What to do
Go to the line holding "(** Writing through the open handles. *)" in the entries below and write out exactly every line down to and including the line holding "Q () (MkTx (MkModuleTx (f d) open) hs) →".

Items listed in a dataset

.....

(* ===== verification/Module.v ===== *)
(** * The interface of modules ([module/src])

    What the modules share: their configuration, the effects they emit, and the
    view of the database they get.  A module sees its own tables only
    ([module_table_name], [module_table_name_inj]), through the trait
    [ModuleReadableTransaction] ([ReadableTransaction]) whose two
    implementations are the read transactions and the write transactions.

    A write transaction of redb refuses to open a table that it holds open
    already.  A table handle closes when it goes out of scope, so the tables
    held open form a stack, [open_tables]. *)
From Stdlib Require Import Ascii.
From stdpp Require Export pretty.
From S2P Require Import Prelude Peers Core Db.

(** ** Modules and their effects *)
Abbreviation ModuleId := N (only parsing).
Abbreviation ModuleKind := N (only parsing).

Module ModuleConfig.
Record t := mk { kind : ModuleKind; version : ConsensusVersion.t }.
Global Instance t_eq_dec : EqDecision t.
Proof. solve_decision. Defined.
End ModuleConfig.

(** [bincode::encode_to_vec] and [decode_whole], of a type. *)
Class Codec (T : Type) := {
  codec_encode : T → list N;
  codec_decode : list N → option T;
}.
Class CodecLaws (T : Type) `{Codec T} := {
  codec_roundtrip : ∀ x : T, codec_decode (codec_encode x) = Some x;
}.

Record CItemEffect := MkCItemEffect { effect_id : N; raw : list N }.
Global Instance CItemEffect_eq_dec : EqDecision CItemEffect.
Proof. solve_decision. Defined.
Record ModuleCItemEffect := MkModuleCItemEffect {
  module_kind : ModuleKind;
  effect_inner : CItemEffect;
}.

(** [trait EffectKind] and the methods of [EffectKindExt] *)
Class EffectKind (T : Type) `{Codec T} := { MODULE_KIND : ModuleKind; EFFECT_ID : N }.
Global Arguments MODULE_KIND T {_ _}.
Global Arguments EFFECT_ID T {_ _}.
Inductive DecodeError := EffectIdMismatch | DecodeFailed.
Definition effect_encode {T} `{EffectKind T} (self : T) : CItemEffect :=
  MkCItemEffect (EFFECT_ID T) (codec_encode self).
Definition effect_decode {T} `{EffectKind T} (effect : CItemEffect) : outcome DecodeError T :=
  if decide (effect_id effect = EFFECT_ID T) then
    match codec_decode (raw effect) with
    | Some x => Ok x
    | None => Err DecodeFailed
    end
  else Err EffectIdMismatch.

Lemma effect_decode_encode {T} `{EffectKind T, !CodecLaws T} (x : T) :
  effect_decode (T:=T) (effect_encode x) = Ok x.
Proof. unfold effect_decode, effect_encode. simpl. by rewrite decide_True, codec_roundtrip. Qed.

Lemma effect_decode_other {T U} `{EffectKind T, EffectKind U} (x : U) :
  EFFECT_ID U ≠ EFFECT_ID T → effect_decode (T:=T) (effect_encode x) = Err EffectIdMismatch.
Proof. intros Hne. unfold effect_decode, effect_encode. simpl. by rewrite decide_False. Qed.

(** [trait IModuleInit]: what the code asks a module constructor for; the
    supported versions map a major version to its latest minor version. *)
Record IModuleInit := MkModuleInit {
  init_kind : ModuleKind;
  singleton : bool;
  supported_versions : gmap N N;
}.
Definition latest_version {E} (self : IModuleInit) : outcome E ConsensusVersion.t :=
  kv ← expect "Must have at least one supported major version"
         (range_last (λ _, true) (supported_versions self));
  mret (ConsensusVersion.mk kv.1 kv.2).

Inductive ModuleInitError :=
  | InvalidConfig
  | UnsupportedVersion (requested supported : ConsensusVersion.t)
  | Other.

(** ** The tables of a module *)

(** [format!("module_{}_{}", module_id, name)] *)
Definition module_table_name (module_id : ModuleId) (name : string) : string :=
  "module_" +:+ pretty module_id +:+ "_" +:+ name.

(** The decimal digits of a number are no underscore, so the name can be split
    again at the underscore after them. *)
Fixpoint no_underscore (s : string) : bool :=
  match s with
  | EmptyString => true
  | String c s' => negb (bool_decide (c = "_"%char)) && no_underscore s'
  end.

Lemma pretty_no_underscore (n : N) : no_underscore (pretty n) = true.
Proof.
  assert (∀ x s, no_underscore s = true → no_underscore (pretty_N_go x s) = true) as Hgo.
  { intros x. induction (N.lt_wf_0 x) as [x _ IH]; intros s Hs.
    destruct (decide (x = 0%N)) as [->|Hx]; [done|].
    rewrite pretty_N_go_step by lia. apply IH; [apply N.div_lt; lia|].
    simpl. rewrite Hs. unfold pretty_N_char. by repeat case_match. }
  unfold pretty, pretty_N. case_decide; [done|]. by apply Hgo.
Qed.

Lemma split_at_underscore a b x y :
  no_underscore a = true → no_underscore b = true →
  a +:+ "_" +:+ x = b +:+ "_" +:+ y → a = b ∧ x = y.
Proof.
  revert b. induction a as [|c a IH]; intros [|c' b]; simpl;
    rewrite ?andb_true_iff, ?negb_true_iff, ?bool_decide_eq_false;
    [naive_solver..|].
  intros [_ Ha] [_ Hb] [= -> Heq]. by destruct (IH b Ha Hb Heq) as [-> ->].
Qed.

(** The databases of two modules are disjoint: two table names are the same
    only for the same table of the same module, and no module can reach a table
    whose name has another prefix, such as the consensus tables. *)
Theorem module_table_name_inj (i j : ModuleId) (name name' other : string) :
  (module_table_name i name = module_table_name j name' → i = j ∧ name = name') ∧
  (String.prefix "module_" other = false → module_table_name i name ≠ other).
Proof.
  split; [|unfold module_table_name; intros Hp <-; revert Hp; by generalize (pretty i +:+ "_" +:+ name); intros []]. intros Heq%(inj (String.append "module_")).
  apply split_at_underscore in Heq as [Heq Hn]; [|apply pretty_no_underscore..].
  by apply (inj pretty) in Heq.
Qed.

Lemma module_table_name_inj_witness :
  module_table_name 1 "2_x" = "module_1_2_x" ∧ ((1 = 1)%N ∧ "2_x" = "2_x") ∧
  module_table_name 0 "peers" ≠ "cons_params".
Proof.
  split; [reflexivity|]. split.
  - apply (module_table_name_inj 1 1 "2_x" "2_x" ""). reflexivity.
  - apply (module_table_name_inj 0 0 "peers" "" "cons_params"). reflexivity.
Defined.

(** The tables of a module in a write transaction, and those held open. *)
Record ModuleTx (T : Type) := MkModuleTx { tables : T; open_tables : list string }.
Global Arguments MkModuleTx {T} _ _.
Global Arguments tables {T} _.
Global Arguments open_tables {T} _.

(** The functions of [&ModuleWriteTransactionCtx] and of [&ModuleReadTransaction]. *)
Definition MTx (T H E A : Type) : Type := Tx (ModuleTx T) H E A.
Global Instance mtx_ret {T H E} : MRet (MTx T H E) := tx_ret.
Global Instance mtx_bind {T H E} : MBind (MTx T H E) := tx_bind.

(** [trait ModuleReadableTransaction]: [with_table name body] is [open_table]
    with [body] the code that runs until the handle is dropped; [query] reads
    through the open handles. *)
Class ReadableTransaction (T : Type) (M : Type → Type) `{MRet M, MBind M} := {
  with_table : ∀ {A}, string → M A → M A;
  query : ∀ {A}, (T → A) → M A;
}.
Global Hint Mode ReadableTransaction - ! - - : typeclass_instances.

Definition mtx_with_table {T H E A} (name : string) (body : MTx T H E A) : MTx T H E A := λ s,
  let mt := tx_db s in
  if decide (name ∈ open_tables mt) then Err (DbErr TableAlreadyOpen)
  else
    match body (MkTx (MkModuleTx (tables mt) (name :: open_tables mt)) (tx_hooks s)) with
    | Ok (a, s') => Ok (a, MkTx (MkModuleTx (tables (tx_db s')) (open_tables mt)) (tx_hooks s'))
    | Err e => Err e
    | Panic w => Panic w
    end.
Global Instance read_readable {T E} : ReadableTransaction T (Rd T E) := {|
  with_table := λ A _ body, body;
  query := λ A f, rd_get f;
|}.
Global Instance write_readable {T H E} : ReadableTransaction T (MTx T H E) := {|
  with_table := λ A, mtx_with_table;
  query := λ A f, tx_read (rd_get (λ mt, f (tables mt)));
|}.
(** Writing through the open handles. *)
Definition update_tables {T H E} (f : T → T) : MTx T H E () :=
  tx_modify (λ mt, MkModuleTx (f (tables mt)) (open_tables mt)).

(** [ModuleDatabase::write_with_expect_falliable], [read_with_expect] *)
Definition module_write {T H W E A} (run_hook : W → H → W) (f : MTx T H E A) (dw : T * W) :
    outcome E A * (T * W) :=
  match write_with_expect_falliable run_hook f (MkModuleTx dw.1 [], dw.2) with
  | (o, (mt, w)) => (o, (tables mt, w))
  end.
Definition module_read {T E A} (f : Rd T E A) (d : T) : outcome E A := read_with_expect f d.

(** ** Reasoning *)
Section ModuleWp.
Context {T H : Type}.

Lemma wp_with_table {E A} np name (body : MTx T H E A) (Q : A → TxState (ModuleTx T) H → Prop) (d : T) open hs :
  (np = true → name ∉ open) →
  (name ∉ open → wp np body (λ a s', Q a (MkTx (MkModuleTx (tables (tx_db s')) open) (tx_hooks s')))
    (MkTx (MkModuleTx d (name :: open)) hs)) →
  wp np (with_table (M:=MTx T H E) name body) Q (MkTx (MkModuleTx d open) hs).
Proof.
  Transparent wp. unfold wp. simpl. unfold mtx_with_table. simpl. intros Hnp Hb. case_decide as Hin.
  - destruct np; [by destruct (Hnp eq_refl)|done].
  - specialize (Hb Hin). by destruct (body _) as [[a s']|[]|].
  Opaque wp.
Qed.

Lemma wp_query {E A} np (f : T → A) (Q : A → TxState (ModuleTx T) H → Prop) (d : T) open hs :
  Q (f d) (MkTx (MkModuleTx d open) hs) →
  wp (E:=E) np (query (M:=MTx T H E) f) Q (MkTx (MkModuleTx d open) hs).
Proof. intros HQ. by apply wp_get. Qed.

Lemma wp_update {E} np (f : T → T) (Q : () → TxState (ModuleTx T) H → Prop) (d : T) open hs :
  Q () (MkTx (MkModuleTx (f d) open) hs) →
  wp (E:=E) np (update_tables f) Q (MkTx (MkModuleTx d open) hs).
Proof. intros HQ. by apply wp_modify. Qed.

(** What a transaction of a module keeps. *)
Lemma module_write_run {W E A} (run_hook : W → H → W) np (f : MTx T H E A) Q d w :
  wp np f Q (MkTx (MkModuleTx d []) []) →
  match module_write run_hook f (d, w) with
  | (Ok a, (d', w')) => ∃ open hooks, w' = foldl run_hook w hooks ∧ Q a (MkTx (MkModuleTx d' open) hooks)
  | (Err e, dw') => dw' = (d, w)
  | (Panic m, dw') => dw' = (d, w) ∧ np = false
  end.
Proof.
  intros Hwp%(wp_run run_hook _ _ _ _ w). unfold module_write. simpl.
  destruct (write_with_expect_falliable run_hook f (MkModuleTx d [], w)) as [[a|e|m] [[d' open] w']]; simpl.
  - destruct Hwp as (hooks & ? & ?). by exists open, hooks.
  - by injection Hwp as -> -> ->.
  - destruct Hwp as [Hwp ?]. by injection Hwp as -> -> ->.
Qed.
End ModuleWp.

(** One step of a module's transaction. *)
Ltac mwp_step :=
  lazymatch goal with
  | |- wp _ (@mbind _ _ _ _ _ _) _ _ => apply wp_bind
  | |- wp _ (mret _) _ _ => apply wp_ret
  | |- wp _ (with_table _ _) _ _ => apply wp_with_table; [intros _; by apply (bool_decide_unpack _)|intros _]
  | |- wp _ (query _) _ _ => apply wp_query
  | |- wp _ (update_tables _) _ _ => apply wp_update
  | _ => wp_step
  end.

.....

Reply to the task
(** Writing through the open handles. *)
Definition update_tables {T H E} (f : T → T) : MTx T H E () :=
  tx_modify (λ mt, MkModuleTx (f (tables mt)) (open_tables mt)).

(** [ModuleDatabase::write_with_expect_falliable], [read_with_expect] *)
Definition module_write {T H W E A} (run_hook : W → H → W) (f : MTx T H E A) (dw : T * W) :
    outcome E A * (T * W) :=
  match write_with_expect_falliable run_hook f (MkModuleTx dw.1 [], dw.2) with
  | (o, (mt, w)) => (o, (tables mt, w))
  end.
Definition module_read {T E A} (f : Rd T E A) (d : T) : outcome E A := read_with_expect f d.

(** ** Reasoning *)
Section ModuleWp.
Context {T H : Type}.

Lemma wp_with_table {E A} np name (body : MTx T H E A) (Q : A → TxState (ModuleTx T) H → Prop) (d : T) open hs :
  (np = true → name ∉ open) →
  (name ∉ open → wp np body (λ a s', Q a (MkTx (MkModuleTx (tables (tx_db s')) open) (tx_hooks s')))
    (MkTx (MkModuleTx d (name :: open)) hs)) →
  wp np (with_table (M:=MTx T H E) name body) Q (MkTx (MkModuleTx d open) hs).
Proof.
  Transparent wp. unfold wp. simpl. unfold mtx_with_table. simpl. intros Hnp Hb. case_decide as Hin.
  - destruct np; [by destruct (Hnp eq_refl)|done].
  - specialize (Hb Hin). by destruct (body _) as [[a s']|[]|].
  Opaque wp.
Qed.

Lemma wp_query {E A} np (f : T → A) (Q : A → TxState (ModuleTx T) H → Prop) (d : T) open hs :
  Q (f d) (MkTx (MkModuleTx d open) hs) →
  wp (E:=E) np (query (M:=MTx T H E) f) Q (MkTx (MkModuleTx d open) hs).
Proof. intros HQ. by apply wp_get. Qed.

Lemma wp_update {E} np (f : T → T) (Q : () → TxState (ModuleTx T) H → Prop) (d : T) open hs :
  Q () (MkTx (MkModuleTx (f d) open) hs) →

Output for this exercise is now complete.